_What is being asked_: Copy out every line in the entries below that includes "assert".

Stored data:
..........

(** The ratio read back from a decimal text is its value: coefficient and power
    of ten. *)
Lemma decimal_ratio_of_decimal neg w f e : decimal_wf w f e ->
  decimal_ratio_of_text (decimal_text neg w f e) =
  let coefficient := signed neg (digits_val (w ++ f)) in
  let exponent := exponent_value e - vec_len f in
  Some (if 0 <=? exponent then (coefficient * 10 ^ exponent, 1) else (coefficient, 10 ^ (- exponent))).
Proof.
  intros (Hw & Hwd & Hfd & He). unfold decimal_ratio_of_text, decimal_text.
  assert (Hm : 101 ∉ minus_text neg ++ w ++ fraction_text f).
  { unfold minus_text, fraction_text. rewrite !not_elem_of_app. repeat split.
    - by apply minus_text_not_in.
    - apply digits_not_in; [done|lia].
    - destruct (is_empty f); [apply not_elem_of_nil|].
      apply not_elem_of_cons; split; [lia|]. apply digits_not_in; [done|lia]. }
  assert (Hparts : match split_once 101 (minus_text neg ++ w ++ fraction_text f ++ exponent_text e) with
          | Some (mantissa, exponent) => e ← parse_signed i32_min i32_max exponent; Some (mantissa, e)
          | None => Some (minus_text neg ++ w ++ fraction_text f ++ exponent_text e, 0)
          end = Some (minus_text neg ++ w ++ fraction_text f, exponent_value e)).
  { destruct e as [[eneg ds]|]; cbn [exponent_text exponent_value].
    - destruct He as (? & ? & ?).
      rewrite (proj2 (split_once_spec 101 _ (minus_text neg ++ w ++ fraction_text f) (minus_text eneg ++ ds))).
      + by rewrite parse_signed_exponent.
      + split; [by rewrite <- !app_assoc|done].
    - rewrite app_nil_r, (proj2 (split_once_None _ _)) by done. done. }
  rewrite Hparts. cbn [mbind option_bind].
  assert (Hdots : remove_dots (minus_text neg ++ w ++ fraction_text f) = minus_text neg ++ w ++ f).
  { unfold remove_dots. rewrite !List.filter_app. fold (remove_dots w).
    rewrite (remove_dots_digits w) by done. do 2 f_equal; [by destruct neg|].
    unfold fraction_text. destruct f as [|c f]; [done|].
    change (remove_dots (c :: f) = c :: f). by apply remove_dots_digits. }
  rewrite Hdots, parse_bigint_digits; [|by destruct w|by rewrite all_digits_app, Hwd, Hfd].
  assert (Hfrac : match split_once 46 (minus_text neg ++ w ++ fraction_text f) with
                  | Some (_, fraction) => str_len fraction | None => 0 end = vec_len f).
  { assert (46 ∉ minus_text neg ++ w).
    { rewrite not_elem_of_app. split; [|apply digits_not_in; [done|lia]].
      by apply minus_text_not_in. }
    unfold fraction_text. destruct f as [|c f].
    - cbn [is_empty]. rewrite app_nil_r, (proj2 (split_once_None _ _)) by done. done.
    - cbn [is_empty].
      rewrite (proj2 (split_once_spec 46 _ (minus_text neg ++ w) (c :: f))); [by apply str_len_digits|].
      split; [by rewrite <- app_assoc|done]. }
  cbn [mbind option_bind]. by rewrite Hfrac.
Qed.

..........

_Answer below_:
  assert (Hm : 101 ∉ minus_text neg ++ w ++ fraction_text f).
  assert (Hparts : match split_once 101 (minus_text neg ++ w ++ fraction_text f ++ exponent_text e) with
  assert (Hdots : remove_dots (minus_text neg ++ w ++ fraction_text f) = minus_text neg ++ w ++ f).
  assert (Hfrac : match split_once 46 (minus_text neg ++ w ++ fraction_text f) with
  { assert (46 ∉ minus_text neg ++ w).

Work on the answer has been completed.